Micro-credit lenders have not taken into consideration the people’s ability or inability to work,’ said senior economist Muzaffer Ahmad.
Akbar Ali Khan, a former finance secretary who now chairs Regulatory Reforms Commission, expressed his conviction that micro-credit did not solve the problems of the poorest of the poor, who suffered from malnutrition for years together and lost entrepreneurial ability.
Compared to national average gross domestic manufacturing product at Tk 2,720, it is Tk 254 for Lalmohirhat, Tk 263 for Nilphamar, Tk 341 for Kurigram, Tk 400 for Gaibandha and Tk 820 for relatively well-off Rangur among the monga-prone northern districts, show research findings presented at the seminar on ‘Public and Private Initiatives in Monga Mitigation: Lessons Learnt and Way Forward.’
The function was jointly organised by Neeti Gobeshona Kendra and Social Development Foundation at the Bangladesh Institute of Administration and Management on Saturday.
Referring to limitations of micro-credit, Akbar cited example that a micro-credit recipient might be self-employed by selling flattened rice or fattening cattle only at the cost of another poor who is more vulnerable.
‘Yes! Micro-credit can pay dividends to moderate poor and be effective only if the economy grows in a healthy manner.’
Both Muzaffer and Akbar termed the monga ‘nothing but a poverty syndrome’, let alone a seasonal distress, because income opportunities have not been created.
They proposed savings scheme facilities and also employment guarantee schemes for the monga-affected people. MM Akash, economics professor of Dhaka University, equally blamed the NGOs and the government’s apex microfinance window for contributing to unending poverty through loans of meagre amounts. ‘The philosophy of the government and the NOGs is the same: Just to keep people alive for using them in micro-credit business,’ he said.
‘Let us not enter into a vicious cycle of loans and grants without income generating activities,’ said Rushidan Islam Rahman, a researcher at Bangladesh Institute of Development Studies, suggesting agricultural diversification, small and medium industries and revitalisation of cottage industries for the northern region.
As many as 230 NGOs have been working in Rangpur for 30 years, but the status of the poor there could not be elevated in absence of ownership of the people, revealed the research findings presented at the group discussion.
Demands for land and wetland reforms were also raised for distribution of resources among the poor. Steps should be taken to send abroad 2-3 lakh labourers from monga-affected region so that remittance earning could contribute to the poverty alleviation.
In the monga-affected areas, the government distributed Tk 266 crore as against Tk 72 crore by the NGOs in recent years, said researcher Lenin Azad, who criticised the instalment system of micro-credit repayment for prolonging poverty there.

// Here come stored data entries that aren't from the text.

(* ===== verification/Loader.v ===== *)
(** * The script's dataset pipeline feeds [main] the sequential batches

    [init_data_generator] (predict.py 61-71) instantiates the pipeline of
    [Dataset] with the map function [_parse_function_test], which reads
    and decodes an image and passes its id along ([parse_elem]), with
    [cpu_count()] decoder threads and with [FLAGS.batch_size] as both the
    batch size and the prefetch depth ([script_step]).

    The theorem [loader_refines]: under every interleaving, the batches
    the loop of [main] receives are, in order, the batches the sequential
    model of [Pipeline.inference_loop] reads with [get_next] and decodes;
    so the order of the rows in the submission file does not depend on
    the scheduling of the decoder threads. *)

From S2P Require Import Prelude Config Validator Batching Dataset Model Pipeline.
From stdpp Require Import relations.
Import Validator Batching Dataset Model Pipeline.

Module Loader.

Section Script.
Context {Img : Type} `{!ImageCodec Img} `{!Classifier Img}.

(** [_parse_function_test(img_path, fn)]: the decoded image and its id. *)
Definition parse_elem (m : gmap string node) (item : string * string) : result exn (Img * string) :=
  img <-? parse_function_test m item.1 ;; Ok (img, item.2).

(** The pipeline of lines 63-66 for a configuration, with [ncpu] decoders. *)
Definition script_step (m : gmap string node) (ncpu : nat) (cfg : config) :=
  dstep (parse_elem m) ncpu (Z.to_nat (batch_size cfg)) (Z.to_nat (batch_size cfg)).

(** What the sequential loop gets for one batch: [get_next] gives the
    paths and ids, the map step decodes the paths. *)
Definition decoded_batch (m : gmap string node) (b : list (string * string))
    : result exn (list (Img * string)) :=
  imgs <-? result_map (parse_function_test m) (map fst b) ;; Ok (zip imgs (map snd b)).

Lemma result_map_parse_elem m b : result_map (parse_elem m) b = decoded_batch m b.
Proof.
  unfold decoded_batch. induction b as [|[p fn] b IH]; [done|].
  cbn [result_map map fst snd]. unfold parse_elem at 1. cbn [fst snd].
  destruct (parse_function_test m p); cbn [rbind]; [|done].
  rewrite IH. by destruct (result_map (parse_function_test m) (map fst b)).
Qed.

(** C12: whatever the interleaving of the [cpu_count()] decoder threads,
    the batch stage and the prefetch thread, the batches the loop of
    [main] receives are, in order, a prefix of the batches the
    sequential iterator gives in its [num_batches] calls, decoded. *)
Theorem loader_refines cfg m ncpu xs s :
  (0 < batch_size cfg)%Z ->
  rtc (script_step m ncpu cfg) (dinit xs) s ->
  exists q bs, num_batches (length xs) (batch_size cfg) = Ok q /\
    run_batches (Z.to_nat q) (Z.to_nat (batch_size cfg)) xs = Ok (bs, []) /\
    observed s `prefix_of` map (decoded_batch m) bs.
Proof.
  intros HB Hr. set (B := Z.to_nat (batch_size cfg)).
  assert (HB' : (0 < B)%nat) by lia.
  destruct (loop_drains B xs HB') as (q & bs & Hq & Hrun & _).
  exists q, bs. split; [by replace (batch_size cfg) with (Z.of_nat B) by lia|]. split; [done|].
  rewrite <- (map_ext (fun b => collect (map (parse_elem m) b))) by
    (intros b; by rewrite collect_map, result_map_parse_elem).
  rewrite <- (ref_batches_slices (parse_elem m) B HB' xs q bs Hq Hrun).
  by apply (observed_prefix_ref (parse_elem m) ncpu B B HB').
Qed.

End Script.

(** ** Witness: one image of [demo_world], two decoder threads *)

#[local] Existing Instance toy_codec.
#[local] Existing Instance toy_classifier.

Lemma loader_refines_witness :
  exists q bs, num_batches (length (zip ["d/a.jpg"] ["a"])) (batch_size demo_cfg) = Ok q /\
    run_batches (Z.to_nat q) (Z.to_nat (batch_size demo_cfg)) (zip ["d/a.jpg"] ["a"]) = Ok (bs, []) /\
    observed (@DState (string * string) (list byte * string) exn [] [] [] []
                [collect [parse_elem (fs demo_world) ("d/a.jpg", "a")]])
      `prefix_of` map (decoded_batch (fs demo_world)) bs.
Proof.
  apply (loader_refines demo_cfg (fs demo_world) 2); [vm_compute; reflexivity|].
  apply (dexec_list_sound _ 2 2 2 [EStart; EFinish 0; ECollect; EEmit; EGet]).
  vm_compute. reflexivity.
Defined.

End Loader.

Pointing to a baseline survey which gave the number of households vulnerable to monga at 11 lakh, Palli Karma-Shahayak Foundation managing director Quazi Mesbahuddin Ahmed stressed the need for continuation of the safety-net programmes like ‘cash for work’ during the lean season.
Salimullah Khan, a law professor of Stamford University, criticised the approaches such as ‘monga mitigation’ or ‘poverty alleviation’ saying that the underlying problem was not being addressed to keep poverty alive.
‘There has been a mockery with monga,’ he said adding that non-solution of agrarian problem had manifested other problems in various syndromes of poverty. In this context, he noted that at the age of globalisation and individualism, the problem of nation-state was not being addressed properly.
‘Unless we can define the existence of the nation-state, our inability will lead us to ruination,’ cautioned economist Sajjad Zahir. He called for redefining the activities of NGOs in eradicating poverty. In the keynote, Sheikh Toufiq, a teacher of the North South University, underlined the importance of a comprehensive programme by connecting the northern region with mainstream national economic activities to end monga.